Russia’s next State Duma elections are scheduled to be held in September. A number of recent developments offer a glimpse of how they may be conducted.
The prosecution of Alexei Navalny upon his return to Russia in January as well as the mass arrests during protests in his support mark a new level of repression and disregard for the rule of law. Especially the manner in which the trial against Navalny was organized suggests that the authorities are less concerned than before about giving its treatment of the political opposition an air of legality. In these conditions, the authorities may show little hesitation in denying, without valid reason, registration of opposition politicians who intend to contest the upcoming election.
This will probably apply in particular to prospective candidates who are affiliated with Alexei Navalny and his Anti-Corruption Foundation, such as Lyubov Sobol and Ivan Zhdanov, who have announced that they plan to run in single-member districts in Moscow. While state-controlled television until recently rarely mentioned Navalny, he and his associates are now subjected to frequent and intense attacks. Lyubov Sobol alone is currently a target in several criminal investigations. Given the intense pressure against Navalny associates, it seems unlikely that any of them will be allowed to register as candidates in the State Duma election.

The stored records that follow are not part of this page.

Lemma filled_inv t M f b h E :
  taken t M f → M !! key E = None →
  PhpIndexFromHash t (PhpValidateHash (hash E)) = Z.of_nat b → Buckets t !! b = Some h →
  inv None (filled t f b (PhpValidateHash (hash E)) h E) (<[key E := E]> M).
Proof using Type.
  clear Hkey. intros (Hfl & e0 & Hinv) HM Hb Hh. set (t0 := with_Entries _ _) in Hinv.
  destruct Hinv as [I1 I2 I3 I4 I5 I6 I7 I8 I9 I10]. pose proof (geo_size t0 I3). pose proof I3 as [G1 G2 G3 G4 G5].
  destruct (I5 f eq_refl) as [Hfn Hfu]. set (hc := PhpValidateHash (hash E)).
  pose proof (validate_range (hash E)) as Hhc. fold hc in Hhc, Hb.
  set (t' := filled t f b hc h E). set (e1 := HashtableEntry hc h E).
  assert (Entries t' = <[f := Some e1]> (Entries t0)) as Hes by (symmetry; apply list_insert_insert_eq).
  assert (used t' f e1) as Hu1.
  { split_and!; [done|rewrite Hes; apply list_lookup_insert_eq; cbn; by rewrite length_insert|].
    cbn. unfold ULONG_MAX. lia. }
  assert (∀ i e, used t' i e ↔ (i = f ∧ e = e1) ∨ used t0 i e) as Hused.
  { intros i e. split.
    - intros Hu. destruct (decide (i = f)) as [->|Hne].
      + left. split; [done|]. destruct Hu as (_ & He & _), Hu1 as (_ & He1 & _). congruence.
      + right. destruct Hu as (Hi & He & Hc). rewrite Hes, list_lookup_insert_ne in He by done. by split_and!.
    - intros [[-> ->]|Hu]; [done|]. assert (i ≠ f) by (intros ->; by apply (Hfu e)).
      destruct Hu as (Hi & He & Hc). split_and!; [done|by rewrite Hes, list_lookup_insert_ne|done]. }
  destruct I9 as [Hmap Hinj]. destruct I7 as (c & Hl & Hnd & Hm & Hcount).
  assert (0 ≤ Count t0) by (rewrite I10; lia). simpl hole_size in Hcount.
  assert (Count t' = Count t0 + 1) as HC'.
  { change (u32 (Count t0 + 1) = Count t0 + 1). apply u32_small. lia. }
  split.
  - done.
  - done.
  - cbn in G4. rewrite length_insert in G4. split; cbn; rewrite ?length_insert; done.
  - intros i Hi _. rewrite Hes, list_lookup_insert. case_decide; [by eexists|].
    destruct (decide (i = f)) as [->|Hne]; [|apply I4; [done|congruence]].
    exfalso. cbn in *. rewrite length_insert in *. tauto.
  - done.
  - intros b' Hb'. cbn [t' filled Buckets with_Count with_Buckets with_Entries] in Hb'. rewrite length_insert in Hb'.
    destruct (I6 b' Hb') as (h' & cb & Hh' & Hlb & Hndb & Hmb).
    assert (f ∉ cb) as Hfc by (intros Hin; apply Hmb in Hin as (_ & e & Hu & _); by apply (Hfu e)).
    assert (∀ i, in_bucket t' i b' ↔ (i = f ∧ b' = b) ∨ in_bucket t0 i b') as Hin.
    { intros i. unfold in_bucket. setoid_rewrite Hused. split.
      - intros (e & [[-> ->]|Hu] & Hidx); [left|by right; exists e]. split; [done|].
        change (PhpIndexFromHash t hc = Z.of_nat b') in Hidx. lia.
      - intros [[-> ->]|(e & Hu & Hidx)]; [|exists e; by auto]. exists e1. split; [by left|done]. }
    destruct (decide (b' = b)) as [->|Hne].
    + exists (Z.of_nat f), (f :: cb). cbn in Hh'. simplify_eq. split_and!.
      * by apply list_lookup_insert_eq.
      * split; [done|]. exists e1. split; [by destruct Hu1 as (_ & ? & _)|]. cbn [Next e1]. rewrite Hes.
        by apply segment_insert.
      * by apply NoDup_cons.
      * intros i. rewrite elem_of_cons, Hmb, Hin. change (NextEntry t') with (NextEntry t0).
        split; [intros [->|[? ?]]; auto|]. intros [Hi [[-> _]|Hin']]; auto.
    + exists h', cb. split_and!; [|rewrite Hes; by apply segment_insert|done|].
      * cbn. by rewrite list_lookup_insert_ne.
      * intros i. rewrite Hmb, Hin. change (NextEntry t') with (NextEntry t0). naive_solver.
  - exists c. change (FreeEntry t') with (FreeEntry t0). change (NextEntry t') with (NextEntry t0). rewrite HC'.
    assert (f ∉ c) as Hfc by (intros Hin; apply Hm in Hin as [? _]; done).
    split_and!; [rewrite Hes; by apply segment_insert|done| |simpl hole_size; lia].
    intros i. rewrite Hm. unfold unused. change (NextEntry t') with (NextEntry t0). split.
    + intros (Hne & Hi & e & He & Hc). split_and!; [done|done|]. exists e.
      rewrite Hes, list_lookup_insert_ne by congruence. done.
    + intros (_ & Hi & e & He & Hc). assert (i ≠ f) as Hne.
      { intros ->. destruct Hu1 as (_ & He1 & Hc1). congruence. }
      rewrite Hes, list_lookup_insert_ne in He by done. split_and!; [congruence|done|by exists e].
  - intros i e [[-> ->]|Hu]%Hused; [done|by apply (I8 i)].
  - assert (∀ i e, used t0 i e → key (Body e) ≠ key E) as Hnew.
    { intros i e Hu Hk. assert (M !! key E = Some (Body e)); [|congruence]. apply Hmap. by exists i, e. }
    split.
    + intros k x. rewrite lookup_insert_Some, Hmap. split.
      * intros [[<- <-]|[Hk (i & e & Hu & ? & ?)]]; [exists f, e1|exists i, e]; rewrite Hused; auto.
      * intros (i & e & [[-> ->]|Hu]%Hused & Hk & Hx); [left; by split|right].
        split; [|by exists i, e]. rewrite <-Hk. intros Heq. by apply (Hnew i e).
    + intros i j e e' [[-> ->]|Hi]%Hused [[-> ->]|Hj]%Hused Hk; [done| | |by apply (Hinj i j e e')].
      * by destruct (Hnew j e').
      * by destruct (Hnew i e).
  - rewrite HC', map_size_insert_None by done. rewrite I10. lia.
Qed.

One of the main concerns related to the elections for the authorities is the Smart Voting campaign of Alexei Navalny and his team. Smart Voting has been successful in preventing the election of a large number of United Russia candidates in regional and municipal elections in cities across Russia since 2018. Smart Voting has achieved this by calling on people to vote for one particular opposition candidate – even if that candidate is far from perfect – in order to prevent the opposition vote from becoming fragmented. In 2021, the Anti-Corruption Foundation plans to roll out Smart Voting in State Duma elections for the first time, and to as many districts as possible.
It becomes increasingly clear, however, that the Smart Voting campaign will be all but impossible to conduct. With Navalny locked up and members of his team facing prosecution, organizing Smart Voting will become harder. Second, the State Duma is currently reviewing amendments to existing legislation that will create two types of new candidates: a ‘candidate carrying out the function of a foreign agent’ and a ‘candidate who is affiliated with someone carrying out the function of a foreign agent’. A candidate with either one of the two designations has to mention it on the lists used for collecting signatures and on a surface covering at least fifteen percent of their campaign materials. The designation is also printed on ballots next to the name of the candidate. Some have suggested that the new legislation may be used to label candidates who are selected for Smart Voting as ‘candidates who are affiliated with someone carrying out the function of a foreign agent’, so that many candidates will seek to disassociate themselves from Smart Voting. Harsh criticism in recent weeks of Navalny from the leaders of the three parties in the Duma other than United Russia and even from fellow liberal Grigory Yavlinsky, founder of the Yabloko party, are an indication that their parties will likely not coordinate with the Smart Voting campaign.
Also, on 17 February the State Duma adopted amendments to the Code of the Russian Federation on Administrative Offenses, granting the Central Election Commission the authority to request the Federal Service for Supervision of Communications, Information Technology and Mass Media (Roskomnadzor) to block websites for unlawful campaigning. There is some suspicion that the new legislation will be used in particular to obstruct the Smart Voting campaign.
A noticeable trend are statements by top-ranking politicians about the need to ward off foreign interference in the elections. On 17 February, in a meeting with the four faction heads in the State Duma, Putin remarked that the votes of Russians have to be defended against foreign meddling. Duma chairman Volodin and Federation Council chairwoman Matvienko have made similar statements in the preceding few weeks. It is well possible that this perceived threat of foreign interference will be used to justify the non-admission in the election of opposition candidates such as Lyubov Sobol and Ivan Zhdanov, as well as efforts to thwart Smart Voting. In addition, the narrative about non-interference could be employed to undermine the election observation activities of the Golos movement and other organizations. When it still existed as a formal organization rather than as a movement, Golos was forced to register as a ‘foreign agent’, and its election observation activities have long been delegitimized by the Russian state.
Finally, a surprising development has been the merger of the Just Russia (Spravedlivaia Rossia), For Truth (Za Pravdu) and Patriots of Russia (Patrioty Rossii) parties. In recent years, the formal requirements for political party registration have been relaxed, leading to a large batch of new parties. For some time, it has been assumed that many of these new parties, such as the For Truth party of nationalist Zakhar Prilepin, would run in the State Duma elections as spoiler parties and in doing so take away some votes from (more credible) opposition forces while staying below the five percent electoral threshold. The announced merger of the three parties therefore may signal a shift in the strategy of the presidential administration for the upcoming election.
The substantial support for Alexei Navalny, the West’s reaction to his prosecution, and the success of Smart Voting in recent elections likely all impact how the presidential administration will approach the State Duma elections. While the elections are some time off, early indications are that the authorities will take unprecedented efforts to keep the non-systemic opposition out of the State Duma.